A change in the way in which the rate thresholds for personal tax are calculated will result in a substantial increase in the number of higher rate taxpayers over the next five years, according to analysis say Harris & Co accountants Northampton who specialise in tax and accountancy services for small and medium sized businesses.
In his preview of this week’s Autumn Statement Bill Dodwell, head of tax policy at Deloitte, said: ‘The personal tax allowance for 2014/15 was announced in the Spring Budget to be £10,000. The higher rate thresholds for 2014/15 and 2015/16 will now increase at 1%, rather than CPI. This is planned to bring in an extra £3.8bn over the next four years and will bring many more into the higher rate band.’
Deloitte’s calculations suggest that 20% of taxpayers, or about 5.5m workers, will be charged at least 40% within five years.
Dodwell says the Autumn Statement will include more detail on previously announced plans to introduce the ability to transfer up to £1,000 of the personal allowance from one spouse or civil partner to another, which the government says will benefit up to 4m couples. There is also likely to be an announcement about allowing parents to transfer Child Trust Funds, which were available from 2002 to 2011, into Junior ISAs.
While speculation that Treasury is considering imposing a capital gains tax charge on non-residents who dispose of UK residential property may be correct, Dodwell says immediate action on this is unlikely.
‘There would be a considerable number of technical issues with introducing such a charge and we would expect a period of consultation before any changes were introduced. These could include “rebasing” (only charging tax on gains after introduction, by treating the property as acquired at market value on the date the law changes) and reporting details of sales,’ Dodwell said.
Dodwell highlights the fact that a number of consultations have recently ended, opening the way for the chancellor to make legislative changes in areas which have been identified as giving rise to tax planning, such as the use of offshore employment intermediaries, the taxation of corporate debt and derivatives, and the inheritance tax (IHT) regime for trusts.
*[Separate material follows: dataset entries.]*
Lemma announces_last (l : list event) (m : message) :
  is_abandon_msg m = true → announces_abandonment (l ++ [Print Stderr m]).
Proof. intros H. by exists l, m. Qed.

Lemma announces_last_but_one (l : list event) (x : event) (m : message) :
  is_abandon_msg m = true →
  announces_abandonment (l ++ [x; Print Stderr m]).
Proof. intros H. exists (l ++ [x]), m. by rewrite <- app_assoc. Qed.

Section Announced.

Variable w : World.
Variables (key cmd : string) (downtime_min downtime_max : Z).

(** A connection loop over what is left of the budget is left by a
    [return] only after an abandonment line, and with a session
    otherwise. *)
Lemma connect_loop_exit (n a : nat) (st st' : state) (c : connect_exit) :
  (a + n = MAX_CONNECTION_ATTEMPTS)%nat →
  connect_loop w key (seq a n) st = (Ok c, st') →
  match c with
  | ConnReturn => announces_abandonment (trace st')
  | LoopEnd None => n = 0%nat
  | LoopEnd (Some _) => True
  end.
Proof.
  revert a st. induction n as [|n IH]; intros a st Han H.
  - by injection H as <- _.
  - cbn [seq] in H.
    destruct (sandbox_create w key (clock st)) as [text|sbx] eqn:Hc.
    + rewrite (connect_loop_raise _ _ _ _ _ _ Hc) in H.
      destruct (terminal_cases text) as [Ht|Ht].
      * rewrite connect_handler_terminal in H by done.
        injection H as <- <-. by apply announces_last.
      * destruct (a <? MAX_CONNECTION_ATTEMPTS - 1)%nat eqn:Hlt.
        -- apply Nat.ltb_lt in Hlt.
           rewrite connect_handler_retry in H by done.
           apply IH in H; [|lia].
           destruct c as [[sbx|]|]; [done | lia | done].
        -- apply Nat.ltb_ge in Hlt.
           rewrite connect_handler_give_up in H by done.
           injection H as <- <-. by apply announces_last_but_one.
    + rewrite (connect_loop_ok _ _ _ _ _ _ Hc) in H. by injection H as <- _.
Qed.

Lemma run_handler_exit (e : exn) (st st' : state) (c : control) :
  run_handler w key e st = (Ok c, st') →
  c = Continue ∨ (c = Break ∧ announces_abandonment (trace st')).
Proof.
  intros H. destruct (lost_session_cases (str e)) as [Hl|Hl].
  - rewrite run_handler_lost in H by done. injection H as <- _. by left.
  - destruct (terminal_cases (str e)) as [Ht|Ht].
    + rewrite run_handler_terminal in H by done.
      injection H as <- <-. right. split; [done|]. by apply announces_last.
    + rewrite run_handler_unexpected in H by done.
      injection H as <- _. by left.
Qed.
‘Over the Summer HM Treasury consulted about creating a tax incentive to encourage social enterprises. However, we have concerns that the proposals – a tax relief based on the existing (and complex) Enterprise Incentive Scheme – would not achieve their objective. We favour a much simpler scheme similar to Gift Aid, based on outright donations to (rather than investments in) approved social enterprises,’ Dodwell said.
There may also be action on the Office of Tax Simplification review of employee benefits and expenses, and more detailed information on the two new lifetime allowance protections for pensions due to take effect from 6 April 2014. Dodwell says the chancellor will also use the opportunity to expand on proposals to change the taxation of partnerships.
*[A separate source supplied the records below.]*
(** * py/private/py_venv/link.py: stub colocation and the venv link step

    A shallow embedding of [link.py].  Path strings are Python [str]
    values restricted to ASCII text; the functions of [posixpath] the
    script calls ([join], [normpath], [abspath], [relpath], [dirname])
    are transcribed from the CPython sources.  The file system is a tree
    of directories, regular files and symbolic links on which the system
    calls used by the script ([stat], [lstat], [scandir], [symlink],
    [unlink], [readlink]) are interpreted, with Linux path resolution.

    A character of a string is a code point below 256.  [open] decodes
    the text of a file with the encoding of the locale; here it is the
    ASCII codec, the one of the C locale: a file that holds a byte
    outside ASCII cannot be decoded, and reading it raises
    [UnicodeDecodeError].  A file of ASCII bytes reads the same under
    the other encodings in use (UTF-8, Latin-1), and what is stated of
    the text of a file is stated of such files. *)

From Stdlib Require Import String Ascii List Bool Arith Lia.
Import ListNotations.

Local Open Scope string_scope.
Local Open Scope list_scope.

Notation "s +++ t" := (String.append s t) (at level 60, right associativity).

(* ================================================================== *)
(** ** Python string operations *)

Module Str.

Definition sep : ascii := "/"%char.

Definition is_sep (c : ascii) : bool := Ascii.eqb c sep.

(** [s.split("/")] *)
Fixpoint split (s : string) : list string :=
  match s with
  | EmptyString => [EmptyString]
  | String c s' =>
      if is_sep c then EmptyString :: split s'
      else match split s' with
           | h :: t => String c h :: t
           | [] => [String c EmptyString]
           end
  end.

(** ["/".join(l)] *)
Fixpoint sep_join (l : list string) : string :=
  match l with
  | [] => EmptyString
  | [x] => x
  | x :: rest => x +++ String sep (sep_join rest)
  end.

(** [s.startswith(p)] *)
Definition startswith (s p : string) : bool := String.prefix p s.

(** [s.endswith(p)] *)
Definition endswith (s p : string) : bool :=
  Nat.leb (String.length p) (String.length s) &&
  String.eqb (substring (String.length s - String.length p) (String.length p) s) p.

(** [s[:-1]] *)
Definition drop_last (s : string) : string :=
  substring 0 (String.length s - 1) s.

(** [str.isspace] on one character: the white space of ASCII, and the
    characters U+0085 and U+00A0. *)
Definition is_space (c : ascii) : bool :=
  let n := nat_of_ascii c in
  (Nat.leb 9 n && Nat.leb n 13) || (Nat.leb 28 n && Nat.leb n 32)
  || Nat.eqb n 133 || Nat.eqb n 160.

(** [s.lstrip()] *)
Fixpoint lstrip (s : string) : string :=
  match s with
  | EmptyString => EmptyString
  | String c s' => if is_space c then lstrip s' else s
  end.

(** [s.rstrip()] *)
Fixpoint rstrip (s : string) : string :=
  match s with
  | EmptyString => EmptyString
  | String c s' =>
      match rstrip s' with
      | EmptyString => if is_space c then EmptyString else String c EmptyString
      | r => String c r
      end
  end.

(** [s.strip()] *)
Definition strip (s : string) : string := rstrip (lstrip s).

(** [s.rstrip("/")] *)
Fixpoint rstrip_sep (s : string) : string :=
  match s with
  | EmptyString => EmptyString
  | String c s' =>
      match rstrip_sep s' with
      | EmptyString => if is_sep c then EmptyString else String c EmptyString
      | r => String c r
      end
  end.

(** [s == "/" * len(s)] *)
Fixpoint all_sep (s : string) : bool :=
  match s with
  | EmptyString => true
  | String c s' => is_sep c && all_sep s'
  end.

Definition is_empty (s : string) : bool :=
  match s with EmptyString => true | _ => false end.

(** ["/" in s] *)
Fixpoint has_sep (s : string) : bool :=
  match s with
  | EmptyString => false
  | String c s' => is_sep c || has_sep s'
  end.

(** The lines a text-mode file object yields, without their terminators
    (universal newlines: a line ends at LF, CR or CR LF); the terminators
    are white space that the caller strips. *)
Fixpoint lines_from (cur : string -> string) (s : string) : list string :=
  match s with
  | EmptyString =>
      match cur EmptyString with EmptyString => [] | l => [l] end
  | String c s' =>
      if Ascii.eqb c "010"%char then cur EmptyString :: lines_from (fun x => x) s'
      else if Ascii.eqb c "013"%char then
        match s' with
        | String c' s'' =>
            if Ascii.eqb c' "010"%char
            then cur EmptyString :: lines_from (fun x => x) s''
            else cur EmptyString :: lines_from (fun x => x) s'
        | EmptyString => [cur EmptyString]
        end
      else lines_from (fun x => cur (String c x)) s'
  end.

Definition lines (s : string) : list string := lines_from (fun x => x) s.

(** The bytes of a file that the ASCII codec decodes. *)
Fixpoint is_ascii (s : string) : bool :=
  match s with
  | EmptyString => true
  | String c s' => Nat.ltb (nat_of_ascii c) 128 && is_ascii s'
  end.

End Str.

(* ================================================================== *)
(** ** posixpath *)

Module PosixPath.

Import Str.

Definition curdir : string := ".".
Definition pardir : string := "..".

Definition isabs (s : string) : bool := startswith s "/".

(** [os.path.join(a, b)] *)
Definition join (a b : string) : string :=
  if startswith b "/" then b
  else if is_empty a || endswith a "/" then a +++ b
  else a +++ "/" +++ b.

(** [os.path.join(a, *p)] *)
Definition join_all (a : string) (p : list string) : string :=
  fold_left join p a.

Definition initial_slashes (path : string) : nat :=
  if startswith path "/" then
    if startswith path "//" && negb (startswith path "///") then 2 else 1
  else 0.

Definition is_nil {A} (l : list A) : bool :=
  match l with [] => true | _ => false end.

(** The loop of [normpath] over the components, [new_comps] being the
    list it appends to and pops from. *)
Fixpoint norm_loop (initial : nat) (comps new_comps : list string) : list string :=
  match comps with
  | [] => new_comps
  | comp :: rest =>
      if String.eqb comp "" || String.eqb comp "." then
        norm_loop initial rest new_comps
      else if negb (String.eqb comp "..")
              || (Nat.eqb initial 0 && is_nil new_comps)
              || (negb (is_nil new_comps) && String.eqb (last new_comps "") "..")
      then norm_loop initial rest (new_comps ++ [comp])
      else if negb (is_nil new_comps)
      then norm_loop initial rest (removelast new_comps)
      else norm_loop initial rest new_comps
  end.

Fixpoint slashes (n : nat) : string :=
  match n with 0 => "" | S n' => String sep (slashes n') end.

(** [os.path.normpath(path)] *)
Definition normpath (path : string) : string :=
  if is_empty path then curdir
  else
    let initial := initial_slashes path in
    let comps := norm_loop initial (split path) [] in
    let path' := slashes initial +++ sep_join comps in
    if is_empty path' then curdir else path'.

(** [p.rfind("/") + 1] *)
Fixpoint rfind_sep_succ (p : string) : nat :=
  match p with
  | EmptyString => 0
  | String c p' =>
      match rfind_sep_succ p' with
      | 0 => if is_sep c then 1 else 0
      | S i => S (S i)
      end
  end.

(** [os.path.dirname(p)] *)
Definition dirname (p : string) : string :=
  let i := rfind_sep_succ p in
  let head := substring 0 i p in
  if negb (is_empty head) && negb (all_sep head) then rstrip_sep head else head.

(** [os.path.basename(p)] *)
Definition basename (p : string) : string :=
  let i := rfind_sep_succ p in
  substring i (String.length p - i) p.

(** [os.getcwd()] for a working directory given by its component names. *)
Definition getcwd (cwd : list string) : string := String sep (sep_join cwd).

(** [os.path.abspath(path)] *)
Definition abspath (cwd : list string) (path : string) : string :=
  normpath (if isabs path then path else join (getcwd cwd) path).

(** [len(commonprefix([l1, l2]))] on two lists of components. *)
Fixpoint common_prefix_len (l1 l2 : list string) : nat :=
  match l1, l2 with
  | x :: l1', y :: l2' => if String.eqb x y then S (common_prefix_len l1' l2') else 0
  | _, _ => 0
  end.

(** [[x for x in abspath(p).split(sep) if x]] *)
Definition abs_parts (cwd : list string) (p : string) : list string :=
  filter (fun x => negb (is_empty x)) (split (abspath cwd p)).

(** A component of a path: not empty and without a separator. *)
Definition is_comp (c : string) : bool := negb (is_empty c) && negb (has_sep c).

(** A name: a component other than [.] and [..]. *)
Definition is_name (c : string) : bool :=
  is_comp c && negb (String.eqb c ".") && negb (String.eqb c "..").

(** The components [abspath] normalizes. *)
Definition abs_comps (cwd : list string) (p : string) : list string :=
  if isabs p then split p else split (getcwd cwd) ++ split p.

(** [os.path.relpath(path, start)] for a [path] that is not empty. *)
Definition relpath_body (cwd : list string) (path start : string) : string :=
  let start_list := abs_parts cwd start in
  let path_list := abs_parts cwd path in
  let i := common_prefix_len start_list path_list in
  let rel_list := repeat pardir (List.length start_list - i) ++ skipn i path_list in
  match rel_list with
  | [] => curdir
  | x :: rest => join_all x rest
  end.

(** [os.path.relpath(path, start)]; [None] is the [ValueError] raised
    for an empty [path]. *)
Definition relpath (cwd : list string) (path start : string) : option string :=
  if is_empty path then None else Some (relpath_body cwd path start).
Dodwell says the Autumn Statement may also provide more indications of how government plans to encourage employee ownership of companies via changes to capital gains tax relief and an income tax and national insurance contributions (NICs) exemption. However, there is unlikely to an announcement on reforms to the international tax system ahead of results of the OECD’s work on its Base Erosion and Profit Shifting project.